If you have any additional questions or concerns, we would be happy to provide further clarification and are glad to have the opportunity to elaborate more on our work.
[1] ONLINE-TO-OFFLINE RL FOR AGENT ALIGNMENT. (ICLR 2025)
Thanks to the authors for their rebuttal. Most of my concerns are addressed, and I would like to maintain my score.
Dear reviewer YpWX,
Thank you for taking the time and effort to review our work. We truly appreciate your feedback and will carefully incorporate your comments to improve the paper in the camera-ready version.
Sincerely,
Authors
This paper proposes a new framework for cooperative AI that uses a small amount of preference data while adapting online.
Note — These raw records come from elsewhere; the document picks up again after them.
(** [Union[ProjectListing, ProjectDetail]] *)
Inductive Item : Type :=
| Listing (p : ProjectListing)
| Detail (d : ProjectDetail).

(** The item carries the data of the listing entry [p] and nothing
    from a detail page. *)
Definition listing_derived (p : ProjectListing) (i : Item) : Prop :=
  i = Listing p \/ i = Detail (from_listing p).

End Models.

(* ===================================================================== *)
(** ** scraper.py: [ADBProjectScraper] *)
(* ===================================================================== *)

Module Scraper.
Import Models.

Definition PROJECTS_URL : string := "https://www.adb.org/projects".

(** [build_url(PROJECTS_URL, page=n)]: the base URL has no query of its
    own. *)
Definition build_url_page (n : Z) : string :=
  PROJECTS_URL ++ "?page=" ++ PyStr.of_Z n.

(** What [create_fetcher] returns. *)
Inductive Fetcher : Type :=
| Cloudscraper
| Playwright
| Hybrid (h : HybridFetcher.t).

Record t : Type := {
  timeout : Z;
  rate_limiter : RateLimiter.t;
  _fetcher : option Fetcher;
  stats : gmap string Z
}.

Definition set_rate_limiter (v : RateLimiter.t) (s : t) : t :=
  {| timeout := timeout s; rate_limiter := v; _fetcher := _fetcher s;
     stats := stats s |}.

Definition set_fetcher (v : option Fetcher) (s : t) : t :=
  {| timeout := timeout s; rate_limiter := rate_limiter s; _fetcher := v;
     stats := stats s |}.

Definition set_stats (v : gmap string Z) (s : t) : t :=
  {| timeout := timeout s; rate_limiter := rate_limiter s;
     _fetcher := _fetcher s; stats := v |}.

(** [create_fetcher(strategy, delay)] for the three known strategies. *)
Definition create_fetcher (strategy : string) (delay : Q) : Result Fetcher :=
  if String.eqb strategy "cloudscraper" then Return Cloudscraper
  else if String.eqb strategy "playwright" then Return Playwright
  else if String.eqb strategy "hybrid"
       then Return (Hybrid (HybridFetcher.__init__ delay true))
  else Raise (builtin ValueError ("Unknown strategy: " ++ strategy)).

(** The constructor; the session and its headers are not part of the
    object here. *)
Definition __init__ (request_delay max_delay : Q) (timeout : Z)
    (bypass_cloudflare : bool) (fetch_strategy : string) : t :=
  {| timeout := timeout;
     rate_limiter := RateLimiter.__init__ request_delay max_delay;
     _fetcher := if bypass_cloudflare
                 then match create_fetcher fetch_strategy request_delay with
                      | Return f => Some f
                      | Raise _ => None
                      end
                 else None;
     stats := {[ "pages_scraped" := 0; "projects_found" := 0;
                 "details_fetched" := 0; "errors" := 0;
                 "cloudflare_bypassed" := 0 ]} |}.

(** [get_stats]: a copy of the dictionary. *)
Definition get_stats (s : t) : gmap string Z := stats s.

Definition reset_stats (s : t) : t :=
  set_stats {[ "pages_scraped" := 0; "projects_found" := 0;
               "details_fetched" := 0; "errors" := 0 ]} s.

(** The environment: clock, network, the page parsers of [parsers.py]
    (each a function of the page), and [int] on a string ([None] for a
    [ValueError]). *)
Record Env : Type := {
  clock_env : Clock.Env;
  net_env : Net.Env;
  parse_listing : string -> string -> Result (list ProjectListing * option string);
  parse_detail : string -> string -> ProjectListing -> Result ProjectDetail;
  py_int : string -> option Z
}.

Record World : Type := {
  time : Clock.World;
  net : Net.World;
  yielded : list Item          (* what the generator yielded, the latest first *)
}.

Definition in_time {O A} (m : M Clock.World A) : M (O * World) A :=
  world (fun w => let (r, c) := m (time w) in
                  (r, {| time := c; net := net w; yielded := yielded w |})).

Definition in_net {O A} (m : M Net.World A) : M (O * World) A :=
  world (fun w => let (r, n) := m (net w) in
                  (r, {| time := time w; net := n; yielded := yielded w |})).

(** [yield item] *)
Definition yield (i : Item) : M (t * World) unit :=
  world (fun w => (Return tt, {| time := time w; net := net w;
                                 yielded := i :: yielded w |})).

(** [self.stats[key] += n] *)
Definition stats_add (key : string) (n : Z) : M (t * World) unit :=
  s ← self;
  match stats s !! key with
  | Some v => update (set_stats (<[ key := v + n ]> (stats s)))
  | None => raise (builtin KeyError key)
  end.

Section Methods.
Variable env : Env.

(** [self._fetcher.fetch(url, timeout=...)], by the class of the
    fetcher. *)
Definition fetcher_fetch (f : Fetcher) (url : string) (timeout : Z)
    : M (t * World) (string * Z) :=
  match f with
  | Cloudscraper => in_net (Net.backend_fetch (net_env env) Net.Lightweight url timeout)
  | Playwright => in_net (Net.backend_fetch (net_env env) Net.Browser url timeout)
  | Hybrid h =>
      fun s =>
        let '(r, (h', n')) := Net.fetch (net_env env) url timeout (h, net (snd s)) in
        (r, (set_fetcher (Some (Hybrid h')) (fst s),
             {| time := time (snd s); net := n'; yielded := yielded (snd s) |}))
  end.
(** * compiler-api: the contract validator, the execution harness, the
      blob / alias / event store and the request handlers

    A shallow embedding of [validate.js], of [db.js] and of [executeModule]
    and the handlers of [/run], [/compile] and [/alias] of [server.js],
    followed by the properties of the specification stated over it.

    Conventions.
    - A [Buffer] or [Uint8Array] is a [list byte].
    - A JavaScript number that the code only uses as an integer is a [Z];
      the 32-bit wrap-around of [|], [<<] and [>>>] is written out.
    - A string is a Rocq [string] holding its UTF-8 bytes.
    - Code that can throw returns a [result].
    - The store is passed in and out; the clock, the wasm runtime and the
      compilers are arguments. *)

From Stdlib Require Import ZArith List String Ascii Lia Bool.
From Stdlib.Strings Require Import Byte.
From Stdlib Require DecimalString HexadecimalString.
From Equations Require Import Equations.
From Equations.Prop Require Import Logic.
From stdpp Require Import base option list gmap strings.

Local Open Scope string_scope.
Local Open Scope Z_scope.

(** ** JavaScript integers *)

Module Js.

(** [ToInt32] and [ToUint32] of ECMAScript, on integers. *)
Definition ToInt32 (z : Z) : Z := (z + 2 ^ 31) mod 2 ^ 32 - 2 ^ 31.
Definition ToUint32 (z : Z) : Z := z mod 2 ^ 32.

(** [a | b], [a & b], [a << s] and [a >>> 0]. *)
Definition bor (a b : Z) : Z := ToInt32 (Z.lor (ToInt32 a) (ToInt32 b)).
Definition band (a b : Z) : Z := ToInt32 (Z.land (ToInt32 a) (ToInt32 b)).
Definition shl (a s : Z) : Z :=
  ToInt32 (Z.shiftl (ToInt32 a) (Z.land (ToUint32 s) 31)).
Definition ushr0 (a : Z) : Z := ToUint32 a.

(** The value a wasm [i32] result has once it reaches JavaScript: the
    32 bits read as a signed number. *)
Definition of_i32 (w : Z) : Z := ToInt32 w.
The work is timely and novel, and experiments show that the method is simple yet effective. In particular, the evaluation in the overcooked environment demonstrates clear improvements in both preference scores and environment rewards, which was highlighted as a major strength.
There were concerns about unclear presentation, limited baselines, and the reliance on proxy agents rather than real humans. The authors addressed these points with additional experiments and revisions, and showed that the proposed method outperforms existing methods despite its simplicity.
Overall, the paper combines novelty and empirical support, and points to an important direction for cooperative AI research.